▶ Dataset content:
┄┄┄┄┄┄┄┄┄┄┄┄┄┄┄┄┄┄┄┄

Definition insn_ok (i : insn) : bool :=
  match i with
  | I_push_r reg => has_reg reg
  | I_pop_r reg => has_reg reg
  | I_push_i32 _ => true
  | I_push_m _ base => has_reg base
  | I_pop_m _ base => has_reg base
  | I_adcl_im _ _ => negb x86_64
  | I_addl_rr src dst => has_reg src && has_reg dst
  | I_addl_mr _ base dst => has_reg base && has_reg dst
  | I_addl_mr_addr _ dst => negb x86_64 && has_reg dst
  | I_addl_rm src _ base => has_reg src && has_reg base
  | I_addl_ir _ dst => has_reg dst
  | I_addl_im _ _ base => has_reg base
  | I_addq_rr src dst => x86_64 && has_reg src && has_reg dst
  | I_addq_mr _ base dst => x86_64 && has_reg base && has_reg dst
  | I_addq_ir _ dst => x86_64 && has_reg dst
  | I_addq_im _ _ base => x86_64 && has_reg base
  | I_addl_im_addr _ _ => negb x86_64
  | I_andl_rr src dst => has_reg src && has_reg dst
  | I_andl_mr _ base dst => has_reg base && has_reg dst
  | I_andl_rm src _ base => has_reg src && has_reg base
  | I_andl_ir _ dst => has_reg dst
  | I_andl_im _ _ base => has_reg base
  | I_andq_rr src dst => x86_64 && has_reg src && has_reg dst
  | I_andq_ir _ dst => x86_64 && has_reg dst
  | I_andl_im_addr _ _ => negb x86_64
  | I_dec_r dst => has_reg dst
  | I_decq_r dst => x86_64 && has_reg dst
  | I_inc_r dst => has_reg dst
  | I_incq_r dst => x86_64 && has_reg dst
  | I_negl_r dst => has_reg dst
  | I_negq_r dst => x86_64 && has_reg dst
  | I_negl_m _ base => has_reg base
  | I_notl_r dst => has_reg dst
  | I_notl_m _ base => has_reg base
  | I_orl_rr src dst => has_reg src && has_reg dst
  | I_orl_mr _ base dst => has_reg base && has_reg dst
  | I_orl_rm src _ base => has_reg src && has_reg base
  | I_orl_ir _ dst => has_reg dst
  | I_orl_im _ _ base => has_reg base
  | I_orq_rr src dst => x86_64 && has_reg src && has_reg dst
  | I_orq_ir _ dst => x86_64 && has_reg dst
  | I_orl_im_addr _ _ => negb x86_64
  | I_orl_rm_addr src _ => negb x86_64 && has_reg src
  | I_subl_rr src dst => has_reg src && has_reg dst
  | I_subl_mr _ base dst => has_reg base && has_reg dst
  | I_subl_rm src _ base => has_reg src && has_reg base
  | I_subl_ir _ dst => has_reg dst
  | I_subl_im _ _ base => has_reg base
  | I_subq_rr src dst => x86_64 && has_reg src && has_reg dst
  | I_subq_ir _ dst => x86_64 && has_reg dst
  | I_subl_im_addr _ _ => negb x86_64
  | I_xorl_rr src dst => has_reg src && has_reg dst
  | I_xorl_mr _ base dst => has_reg base && has_reg dst
  | I_xorl_rm src _ base => has_reg src && has_reg base
  | I_xorl_im _ _ base => has_reg base
  | I_xorl_ir _ dst => has_reg dst
  | I_xorq_rr src dst => x86_64 && has_reg src && has_reg dst
  | I_xorq_ir _ dst => x86_64 && has_reg dst
  | I_xorq_rm src _ base => x86_64 && has_reg src && has_reg base
  | I_rorq_i8r _ dst => x86_64 && has_reg dst
  | I_sarl_i8r _ dst => has_reg dst
  | I_sarl_CLr dst => has_reg dst
  | I_shrl_i8r _ dst => has_reg dst
  | I_shrl_CLr dst => has_reg dst
  | I_shll_i8r _ dst => has_reg dst
  | I_shll_CLr dst => has_reg dst
  | I_sarq_CLr dst => x86_64 && has_reg dst
  | I_sarq_i8r _ dst => x86_64 && has_reg dst
  | I_shlq_i8r _ dst => x86_64 && has_reg dst
  | I_imull_rr src dst => has_reg src && has_reg dst
  | I_imulq_rr src dst => x86_64 && has_reg src && has_reg dst
  | I_imull_mr _ base dst => has_reg base && has_reg dst
  | I_imull_i32r src _ dst => has_reg src && has_reg dst
  | I_idivl_r dst => has_reg dst
  | I_cmpl_rr src dst => has_reg src && has_reg dst
  | I_cmpl_rm src _ base => has_reg src && has_reg base
  | I_cmpl_mr _ base src => has_reg base && has_reg src
  | I_cmpl_ir _ dst => has_reg dst
  | I_cmpl_ir_force32 _ dst => has_reg dst
  | I_cmpl_im _ _ base => has_reg base
  | I_cmpb_im _ _ base => has_reg base
  | I_cmpb_im_sib _ _ base index _ => has_reg base && has_reg index && indexable index
  | I_cmpb_im_addr _ _ => negb x86_64
  | I_cmpl_im_sib _ _ base index _ => has_reg base && has_reg index && indexable index
  | I_cmpl_im_force32 _ _ base => has_reg base
  | I_cmpq_rr src dst => x86_64 && has_reg src && has_reg dst
  | I_cmpq_rm src _ base => x86_64 && has_reg src && has_reg base
  | I_cmpq_rm_sib src _ base index _ => x86_64 && has_reg src && has_reg base && has_reg index && indexable index
  | I_cmpq_mr _ base src => x86_64 && has_reg base && has_reg src
  | I_cmpq_ir _ dst => x86_64 && has_reg dst
  | I_cmpq_im _ _ base => x86_64 && has_reg base
  | I_cmpq_im_sib _ _ base index _ => x86_64 && has_reg base && has_reg index && indexable index
  | I_cmpl_rm_addr reg _ => negb x86_64 && has_reg reg
  | I_cmpl_im_addr _ _ => negb x86_64
  | I_cmpw_ir _ dst => has_reg dst
  | I_cmpw_rm src _ base index _ => has_reg src && has_reg base && has_reg index && indexable index
  | I_cmpw_im _ _ base index _ => has_reg base && has_reg index && indexable index
  | I_testl_rr src dst => has_reg src && has_reg dst
  | I_testl_i32r _ dst => has_reg dst
  | I_testl_i32m _ _ base => has_reg base
  | I_testb_rr src dst => has_reg src && has_reg dst
  | I_testb_im _ _ base => has_reg base
  | I_testb_im_sib _ _ base index _ => has_reg base && has_reg index && indexable index
  | I_testb_im_addr _ _ => negb x86_64
  | I_testl_i32m_sib _ _ base index _ => has_reg base && has_reg index && indexable index
  | I_testq_rr src dst => x86_64 && has_reg src && has_reg dst
  | I_testq_rm src _ base => x86_64 && has_reg src && has_reg base
  | I_testq_i32r _ dst => x86_64 && has_reg dst
  | I_testq_i32m _ _ base => x86_64 && has_reg base
  | I_testq_i32m_sib _ _ base index _ => x86_64 && has_reg base && has_reg index && indexable index
  | I_testw_rr src dst => has_reg src && has_reg dst
  | I_testb_i8r _ dst => has_reg dst
  | I_setCC_r _ dst => has_reg dst
  | I_sete_r dst => has_reg dst
  | I_setz_r dst => has_reg dst
  | I_setne_r dst => has_reg dst
  | I_setnz_r dst => has_reg dst
  | I_cdq => true
  | I_fstpl _ base => has_reg base
  | I_xchgl_rr src dst => has_reg src && has_reg dst
  | I_xchgq_rr src dst => x86_64 && has_reg src && has_reg dst
  | I_movl_rr src dst => has_reg src && has_reg dst
  | I_movl_rm src _ base => has_reg src && has_reg base
  | I_movl_rm_disp32 src _ base => has_reg src && has_reg base
  | I_movl_rm_sib src _ base index _ => has_reg src && has_reg base && has_reg index && indexable index
  | I_movl_mEAX _ => true
  | I_movl_mr _ base dst => has_reg base && has_reg dst
  | I_movl_mr_disp32 _ base dst => has_reg base && has_reg dst
  | I_movl_mr_disp8 offset base dst => has_reg base && has_reg dst && CAN_SIGN_EXTEND_8_32 offset
  | I_movl_mr_sib _ base index _ dst => has_reg base && has_reg index && has_reg dst && indexable index
  | I_movl_i32r _ dst => has_reg dst
  | I_movl_i32m _ _ base => has_reg base
  | I_movl_i32m_sib _ _ base index _ => has_reg base && has_reg index && indexable index
  | I_movb_i8m_addr imm _ => negb x86_64 && ((-128 <=? imm) && (imm <? 128))
  | I_movb_i8m imm _ base => has_reg base && ((-128 <=? imm) && (imm <? 128))
  | I_movb_i8m_sib imm _ base index _ => has_reg base && has_reg index && indexable index && ((-128 <=? imm) && (imm <? 128))
  | I_movb_rm_addr src _ => negb x86_64 && has_reg src
  | I_movb_rm src _ base => has_reg src && has_reg base
  | I_movb_rm_sib src _ base index _ => has_reg src && has_reg base && has_reg index && indexable index
  | I_movw_rm src _ base index _ => has_reg src && has_reg base && has_reg index && indexable index
  | I_movl_EAXm _ => true
  | I_movq_rr src dst => x86_64 && has_reg src && has_reg dst
  | I_movq_rm src _ base => x86_64 && has_reg src && has_reg base
  | I_movq_rm_disp32 src _ base => x86_64 && has_reg src && has_reg base
  | I_movq_rm_sib src _ base index _ => x86_64 && has_reg src && has_reg base && has_reg index && indexable index
  | I_movq_mEAX _ => x86_64
  | I_movq_EAXm _ => x86_64
  | I_movq_mr _ base dst => x86_64 && has_reg base && has_reg dst
  | I_movq_mr_disp32 _ base dst => x86_64 && has_reg base && has_reg dst
  | I_movq_mr_disp8 offset base dst => x86_64 && has_reg base && has_reg dst && CAN_SIGN_EXTEND_8_32 offset
  | I_movq_mr_sib _ base index _ dst => x86_64 && has_reg base && has_reg index && has_reg dst && indexable index
  | I_movq_i32m _ _ base => x86_64 && has_reg base
  | I_movq_i64r _ dst => x86_64 && has_reg dst
  | I_movsxd_rr src dst => x86_64 && has_reg src && has_reg dst
  | I_movl_rm_addr src _ => negb x86_64 && has_reg src
  | I_movl_mr_addr _ dst => negb x86_64 && has_reg dst
  | I_movl_i32m_addr _ _ => negb x86_64
  | I_movzwl_mr _ base dst => has_reg base && has_reg dst
  | I_movzwl_mr_sib _ base index _ dst => has_reg base && has_reg index && has_reg dst && indexable index
  | I_movswl_mr _ base dst => has_reg base && has_reg dst
  | I_movswl_mr_sib _ base index _ dst => has_reg base && has_reg index && has_reg dst && indexable index
  | I_movzbl_mr _ base dst => has_reg base && has_reg dst
  | I_movzbl_mr_sib _ base index _ dst => has_reg base && has_reg index && has_reg dst && indexable index
  | I_movzbl_mr_addr _ dst => negb x86_64 && has_reg dst
  | I_movsbl_mr _ base dst => has_reg base && has_reg dst
  | I_movsbl_mr_sib _ base index _ dst => has_reg base && has_reg index && has_reg dst && indexable index
  | I_movzbl_rr src dst => has_reg src && has_reg dst
  | I_leal_mr _ base dst => has_reg base && has_reg dst
  | I_leaq_mr _ base dst => x86_64 && has_reg base && has_reg dst
  | I_call => true
  | I_call_r dst => has_reg dst
  | I_call_m _ base => has_reg base
  | I_jmp => true
  | I_jmp_r dst => has_reg dst
  | I_jmp_m _ base => has_reg base
  | I_jmp_m_addr _ => negb x86_64
  | I_jne => true
  | I_jnz => true
  | I_je => true
  | I_jz => true
  | I_jl => true
  | I_jb => true
  | I_jle => true
  | I_jbe => true
  | I_jge => true
  | I_jg => true
  | I_ja => true
  | I_jae => true
  | I_jo => true
  | I_jnp => true
  | I_jp => true
  | I_js => true
  | I_jCC _ => true
  | I_addsd_rr src dst => has_reg src && has_reg dst
  | I_addsd_mr _ base dst => has_reg base && has_reg dst
  | I_addsd_mr_addr _ dst => negb x86_64 && has_reg dst
  | I_cvtsi2sd_rr src dst => has_reg src && has_reg dst
  | I_cvtsi2sdq_rr src dst => x86_64 && has_reg src && has_reg dst
  | I_cvtsi2sd_mr _ base dst => has_reg base && has_reg dst
  | I_cvtsi2sd_mr_addr _ dst => negb x86_64 && has_reg dst
  | I_cvttsd2si_rr src dst => has_reg src && has_reg dst
  | I_cvtsd2ss_rr src dst => has_reg src && has_reg dst
  | I_cvtss2sd_rr src dst => has_reg src && has_reg dst
  | I_cvttsd2siq_rr src dst => x86_64 && has_reg src && has_reg dst
  | I_movd_rr_xr src dst => has_reg src && has_reg dst
  | I_movd_rr_rx src dst => has_reg src && has_reg dst
  | I_movq_rr_xr src dst => x86_64 && has_reg src && has_reg dst
  | I_movq_rr_rx src dst => x86_64 && has_reg src && has_reg dst
  | I_movsd_rr src dst => has_reg src && has_reg dst
  | I_movsd_rm src _ base => has_reg src && has_reg base
  | I_movsd_rm_sib src _ base index _ => has_reg src && has_reg base && has_reg index && indexable index
  | I_movss_rm src _ base index _ => has_reg src && has_reg base && has_reg index && indexable index
  | I_movsd_mr _ base dst => has_reg base && has_reg dst
  | I_movsd_mr_sib _ base index _ dst => has_reg base && has_reg index && has_reg dst && indexable index
  | I_movss_mr _ base index _ dst => has_reg base && has_reg index && has_reg dst && indexable index
  | I_movsd_mr_addr _ dst => negb x86_64 && has_reg dst
  | I_movsd_rm_addr src _ => negb x86_64 && has_reg src
  | I_mulsd_rr src dst => has_reg src && has_reg dst
  | I_mulsd_mr _ base dst => has_reg base && has_reg dst
  | I_pextrw_irr _ src dst => has_reg src && has_reg dst
  | I_psllq_i8r _ dst => has_reg dst
  | I_psrlq_i8r _ dst => has_reg dst
  | I_por_rr src dst => has_reg src && has_reg dst
  | I_subsd_rr src dst => has_reg src && has_reg dst
  | I_subsd_mr _ base dst => has_reg base && has_reg dst
  | I_ucomisd_rr src dst => has_reg src && has_reg dst
  | I_ucomisd_mr _ base dst => has_reg base && has_reg dst
  | I_divsd_rr src dst => has_reg src && has_reg dst
  | I_divsd_mr _ base dst => has_reg base && has_reg dst
  | I_xorpd_rr src dst => has_reg src && has_reg dst
  | I_andnpd_rr src dst => has_reg src && has_reg dst
  | I_sqrtsd_rr src dst => has_reg src && has_reg dst
  | I_int3 => true
  | I_ret => true
  | I_predictNotTaken => true
  | I_mfence => true
  end.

┄┄┄┄┄┄┄┄┄┄┄┄┄┄┄┄┄┄┄┄

▶ What to do: Could you restate, word for word, the lines above from the one with "I_orl_rm src _" to the one with "I_cmpl_ir _ dst => has_reg dst", both included?

▶ Answer to the problem:
  | I_orl_rm src _ base => has_reg src && has_reg base
  | I_orl_ir _ dst => has_reg dst
  | I_orl_im _ _ base => has_reg base
  | I_orq_rr src dst => x86_64 && has_reg src && has_reg dst
  | I_orq_ir _ dst => x86_64 && has_reg dst
  | I_orl_im_addr _ _ => negb x86_64
  | I_orl_rm_addr src _ => negb x86_64 && has_reg src
  | I_subl_rr src dst => has_reg src && has_reg dst
  | I_subl_mr _ base dst => has_reg base && has_reg dst
  | I_subl_rm src _ base => has_reg src && has_reg base
  | I_subl_ir _ dst => has_reg dst
  | I_subl_im _ _ base => has_reg base
  | I_subq_rr src dst => x86_64 && has_reg src && has_reg dst
  | I_subq_ir _ dst => x86_64 && has_reg dst
  | I_subl_im_addr _ _ => negb x86_64
  | I_xorl_rr src dst => has_reg src && has_reg dst
  | I_xorl_mr _ base dst => has_reg base && has_reg dst
  | I_xorl_rm src _ base => has_reg src && has_reg base
  | I_xorl_im _ _ base => has_reg base
  | I_xorl_ir _ dst => has_reg dst
  | I_xorq_rr src dst => x86_64 && has_reg src && has_reg dst
  | I_xorq_ir _ dst => x86_64 && has_reg dst
  | I_xorq_rm src _ base => x86_64 && has_reg src && has_reg base
  | I_rorq_i8r _ dst => x86_64 && has_reg dst
  | I_sarl_i8r _ dst => has_reg dst
  | I_sarl_CLr dst => has_reg dst
  | I_shrl_i8r _ dst => has_reg dst
  | I_shrl_CLr dst => has_reg dst
  | I_shll_i8r _ dst => has_reg dst
  | I_shll_CLr dst => has_reg dst
  | I_sarq_CLr dst => x86_64 && has_reg dst
  | I_sarq_i8r _ dst => x86_64 && has_reg dst
  | I_shlq_i8r _ dst => x86_64 && has_reg dst
  | I_imull_rr src dst => has_reg src && has_reg dst
  | I_imulq_rr src dst => x86_64 && has_reg src && has_reg dst
  | I_imull_mr _ base dst => has_reg base && has_reg dst
  | I_imull_i32r src _ dst => has_reg src && has_reg dst
  | I_idivl_r dst => has_reg dst
  | I_cmpl_rr src dst => has_reg src && has_reg dst
  | I_cmpl_rm src _ base => has_reg src && has_reg base
  | I_cmpl_mr _ base src => has_reg base && has_reg src
  | I_cmpl_ir _ dst => has_reg dst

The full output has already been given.